Significant economic contraction and resulting pressure on both capital and operational expenditures will lead to chronic understaffing of IT operations and NOC functions. IT Ops can leverage AIOps to achieve heightened levels of automation and to support radically deep cuts in the number of tools required to both monitor the digital infrastructure and respond to incidents that occur.
As remote work becomes default, it will become impossible to replicate the "monitoring cockpit" experience or the "service desk cockpit" experience. IT operations team members and first responders will need to get by with standard IT management software. That requires a significant increase in the number of signals that require observation on the one hand and the number of tickets which require response on the other hand. AIOps can help to manage this by reducing signals and tickets.
Optimizing the New Normal
The move to an almost entirely virtualized infrastructure and service portfolio will allow for maximum agility and the ability to reconfigure people, processes and technologies to meet emerging business needs (which will themselves likely be novel in the new normal.) To provide continuous assurance of service levels (even as the services themselves evolve), IT Ops teams can leverage AIOps and its ability to anticipate outages and brown-outs on the basis of data as it arrives, as opposed to pre-existing static models of topology and user behaviour.

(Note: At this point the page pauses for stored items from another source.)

(** With the past horizon at 100 and an idle alice, whose [minFrameNumber]
    is still 16, her frame message stamped 95 is dropped silently. *)
Lemma lagged_message_is_dropped_silently_witness :
  onFrameMessage (13000 # 3) 2 (frameMessage 95 "x") idleAt100 = Ok tt idleAt100
  /\ onCommandMessage (13000 # 3) 2 (frameMessage 95 "x") idleAt100 = Ok tt idleAt100.
Proof.
  eapply (lagged_message_is_dropped_silently _ 2 _ idleAt100 _ _ 95).
  - vm_compute. reflexivity.
  - reflexivity.
  - vm_compute. reflexivity.
  - reflexivity.
  - vm_compute. discriminate.
  - vm_compute. discriminate.
  - vm_compute. reflexivity.
Defined.

(** ** Commands with a serial that does not increase *)

(** C4, counterexample.  alice (controller 2) is LIVE and has
    sent "fire" with serial 1 for frame 20; bob (controller 3) is subscribed
    to the same instance.  alice sends "fire" with serial 1 for frame 20
    again.  The error is sent to her and her socket is closed, and then the
    refused command is put into the bucket of frame 20, behind the first one
    and her Disconnect, and relayed to bob. *)
Lemma repeated_serial_is_stored_and_relayed :
  (lifecycle <$> store firedOnce !! 2, lastCommandNumber <$> store firedOnce !! 2,
   (fun i => events i !! 20) <$> roomOf firedOnce)
  = (Some LLive, Some 1, Some (Some [commandEvent 2 20 "fire" "" 1]))
  /\ sent (onCommandMessage 1020 2 (commandMessage 20 1 "fire") firedOnce) firedOnce
     = [Send 2 (MsgE "client sent out-of-order command message"); Close 2;
        Send 3 (MsgEvent (disconnectEvent 2 20) None);
        Send 3 (MsgEvent (commandEvent 2 20 "fire" "" 1) None)]
  /\ (fun i => events i !! 20)
       <$> roomOf (finalState (onCommandMessage 1020 2 (commandMessage 20 1 "fire")
                                 firedOnce))
     = Some (Some [commandEvent 2 20 "fire" "" 1; disconnectEvent 2 20;
                   commandEvent 2 20 "fire" "" 1]).
Proof. repeat split; vm_compute; reflexivity. Qed.

Lemma stored_added event inst : stored event (addInstanceEvent event inst).
Proof.
  unfold stored, addInstanceEvent.
  destruct (events inst !! ev_f event) as [bucket|] eqn:Hb; sred; look.
  - exists (bucket ++ [event]). split; [done|]. apply in_or_app. right. by left.
  - exists [event]. split; [done|]. by left.
Qed.

Lemma stored_kept event event' inst :
  stored event inst -> stored event (addInstanceEvent event' inst).
Proof.
  unfold stored, addInstanceEvent. intros (bucket & Hb & Hin).
  destruct (decide (ev_f event' = ev_f event)) as [Heq|Hne].
  - rewrite Heq, Hb. sred. look. exists (bucket ++ [event']).
    split; [done|]. apply in_or_app. by left.
  - destruct (events inst !! ev_f event'); sred; look; eauto.
Qed.

Lemma stored_added_inv event event' inst :
  stored event (addInstanceEvent event' inst) -> event = event' \/ stored event inst.
Proof.
  unfold stored, addInstanceEvent. intros (bucket & Hb & Hin).
  destruct (decide (ev_f event' = ev_f event)) as [Heq|Hne].
  - destruct (events inst !! ev_f event') as [old|] eqn:Hold; revert Hb; sred;
      rewrite Heq; look; intros [= <-].
    + apply in_app_or in Hin as [Hin|[->|[]]]; [|by left].
      right. exists old. by rewrite <- Heq.
    + destruct Hin as [->|[]]. by left.
  - right. destruct (events inst !! ev_f event'); revert Hb; sred; look; eauto.
Qed.

(** Every subscriber is in the list the relay loop goes through. *)
Lemma ascending_elem_of (ids : gset Z) (i : Z) : In i (ascending ids) <-> i ∈ ids.
Proof.
  unfold ascending. rewrite <- list_elem_of_In, merge_sort_Permutation.
  apply elem_of_elements.
Qed.

Lemma eventSends_plain now inst event :
  eventSends now inst event false
  = map (fun i => Send i (MsgEvent event None)) (ascending (broadcastControllers inst)).
Proof. reflexivity. Qed.

Lemma departureEvent_stamp c inst :
  departureEvent c inst
  = disconnectEvent (controllerId c)
      (Z.max (getPresentFrameNumber inst) (minFrameNumber c)).
Proof.
  unfold departureEvent. cbv zeta.
  destruct (Z.ltb_spec (getPresentFrameNumber inst) (minFrameNumber c)); f_equal; lia.
Qed.

(** C4, as amended.  A LIVE controller sends a command message that passes
    the validation and the tests on serial presence, argument length, verb
    and rate, and whose serial is not above [lastCommandNumber] of the
    current frame window.  Then [onCommandMessage] returns; the error
    "client sent out-of-order command message" is sent to the controller and
    its socket is closed; the controller is OUTBOX and disconnected, listed
    under its user name in the outbox, no longer among the live controllers
    and no longer subscribed; its Disconnect event, stamped with the later
    of the present frame and its [minFrameNumber], is in the event store of
    its instance and is sent, right after the close, to every remaining
    subscriber of the instance, in ascending order of their ids.  What is
    sent after that is the refused command, relayed to the same
    subscribers. *)
Theorem out_of_order_command_raises_error now cid message s c inst f :
  store s !! cid = Some c ->
  instances s !! instanceName c = Some inst ->
  m_f message = Some f ->
  passesValidation c inst f ->
  reachesSerialTest c message s ->
  toInt32 (default 0 (m_s message)) <= lastCommandNumber (windowAt f c) ->
  exists s' c' inst',
    onCommandMessage now cid message s = Ok tt s'
    /\ trace s'
       = trace s
         ++ [Send cid (MsgE "client sent out-of-order command message"); Close cid]
         ++ map (fun i =>
                   Send i (MsgEvent
                             (disconnectEvent (controllerId c)
                                (Z.max (getPresentFrameNumber inst)
                                       (minFrameNumber (windowAt f c)))) None))
                (ascending (broadcastControllers inst ∖ {[controllerId c]}))
         ++ map (fun i =>
                   Send i (MsgEvent
                             (commandEvent (controllerId c) f
                                (stringOrUndefined (m_o message))
                                (default ""%string (m_a message))
                                (toInt32 (default 0 (m_s message)))) None))
                (ascending (broadcastControllers inst ∖ {[controllerId c]}))
    /\ (forall i, i ∈ broadcastControllers inst -> i <> controllerId c ->
          In (Send i (MsgEvent
                        (disconnectEvent (controllerId c)
                           (Z.max (getPresentFrameNumber inst)
                                  (minFrameNumber (windowAt f c)))) None))
             (trace s'))
    /\ store s' !! cid = Some c' /\ lifecycle c' = LOutbox /\ disconnected c' = true
    /\ outboxControllers s' !! username c = Some cid
    /\ liveControllers s' !! username c = None
    /\ instances s' !! instanceName c = Some inst'
    /\ broadcastControllers inst' = broadcastControllers inst ∖ {[controllerId c]}
    /\ stored (disconnectEvent (controllerId c)
                 (Z.max (getPresentFrameNumber inst) (minFrameNumber (windowAt f c))))
              inst'.
Proof.
  intros Hc Hi Hf Hpass Hreach Hserial.
  destruct (windowAt_fields f c) as (Hlife & Hname & Hid & Hplay & Huser).
  pose proof (departureEvent_stamp (windowAt f c) inst) as Hstamp. rewrite Hid in Hstamp.
  rewrite <- Hstamp.
  assert (trace (outOfOrder now cid c inst f message s)
          = trace s
            ++ [Send cid (MsgE "client sent out-of-order command message"); Close cid]
            ++ map (fun i => Send i (MsgEvent (departureEvent (windowAt f c) inst) None))
                   (ascending (broadcastControllers inst ∖ {[controllerId c]}))
            ++ map (fun i =>
                      Send i (MsgEvent
                                (commandEvent (controllerId c) f
                                   (stringOrUndefined (m_o message))
                                   (default ""%string (m_a message))
                                   (toInt32 (default 0 (m_s message)))) None))
                   (ascending (broadcastControllers inst ∖ {[controllerId c]}))) as Htrace.
  { unfold outOfOrder, commandStored, refused, leftOutbox. cbv zeta. sred.
    rewrite !eventSends_plain, addInstanceEvent_subscribers.
    assert (broadcastControllers (departed (windowAt f c) inst)
            = broadcastControllers inst ∖ {[controllerId c]}) as ->.
    { unfold departed. rewrite addInstanceEvent_subscribers. sred. by rewrite Hid. }
    unfold admittedCommandEvent, outboxed. sred. rewrite Hid.
    assert (trace (windowState f cid c s) = trace s) as ->
      by (unfold windowState; by destruct (f >? minFrameNumber c)).
    by rewrite <- ?app_assoc. }
  eexists _, _, _. split.
  { by apply onCommandMessage_out_of_order. }
  split; [exact Htrace|]. split.
  { intros i Hin Hne. rewrite Htrace. apply in_or_app. right.
    apply in_or_app. right. apply in_or_app. left.
    apply in_map_iff. exists i. split; [done|].
    apply ascending_elem_of. set_solver. }
  unfold outOfOrder, commandStored, refused, leftOutbox, outboxed.
  sred. rewrite ?Hname, ?Huser. look.
  split; [reflexivity|]. sred. do 3 (split; [reflexivity|]).
  split; [apply lookup_delete_eq|].
  split; [reflexivity|]. split.
  { rewrite addInstanceEvent_subscribers. unfold departed.
    rewrite addInstanceEvent_subscribers. sred. by rewrite Hid. }
  apply stored_kept. unfold departed. apply stored_added.
Qed.
(** * The template context layer of doxygen (src/context.cpp)

    A shallow embedding of the parts of [context.cpp] that carry the
    property tables, the per-definition documentation cache, the depth
    metrics of the navigation trees, the class-hierarchy nesting tree and the
    inherited-member lists, together with the generic list and its iterator,
    the configuration lookups, the navigation path, the ids of tree nodes,
    the spaceless filters and the grouping of search symbols, followed by
    the properties proved about them.

    Conventions.
    - C++ [int] values are [Z]; the counters below stay between 0 and the
      number of nodes of the tree they count (see [numNodes_bounds]), so no
      addition leaves the range of [int].
    - [const ClassDef *] and [const Definition *] are identities ([nat]);
      what the pointed-to object answers is a field of the model record.
    - [std::unordered_map<std::string,...>] is a [gmap string], [ClassDefSet]
      (a [std::set<const ClassDef*>]) is a [gset nat].
    - Recursion over the inheritance graph is not structural; those functions
      take a [fuel] and return [None] when it runs out.  Each comes with a
      totality lemma that gives the fuel that is always enough. *)

From Stdlib Require Import ZArith Lia Bool.
From Stdlib Require Import Strings.String Strings.Ascii.
From stdpp Require Import base gmap strings list sorting pretty.

Local Open Scope Z_scope.

(* ===================================================================== *)
(** * Variants *)
(* ===================================================================== *)

(** [TemplateVariant]: the value kinds of the template engine.  Structs and
    lists are shared handles; a string carries the [raw] flag of the C++
    constructor [TemplateVariant(const char*,bool raw=FALSE)]. *)
Inductive TemplateVariant : Type :=
  | VNone
  | VBool (b : bool)
  | VInt (n : Z)
  | VString (s : string) (raw : bool)
  | VStruct (handle : nat)
  | VList (handle : nat)
  | VFunction (handle : nat).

The shift from an IT budget that, beyond labor commitments, is dominated by capital expenditures and maintenance, to one that is almost entirely dominated by renewable operational expenditures, will increase business resilience in the face of the three types of continuity issues outlined above. AIOps can help in this area as well by helping to anticipate short-term fluctuations in resource requirements based on the possibility of looming outages and brown-outs.
The economic contraction will accelerate digitalization and, in fact, lead to what may be called "maximum digitalization" with the consequence that, for the most part, business process events will be IT system state changes. One will not be able to manage business processes unless one simultaneously manages IT system events. AIOps can be invaluable here by effectively discovering and managing the higher-level IT system event patterns that are, in fact, business process patterns.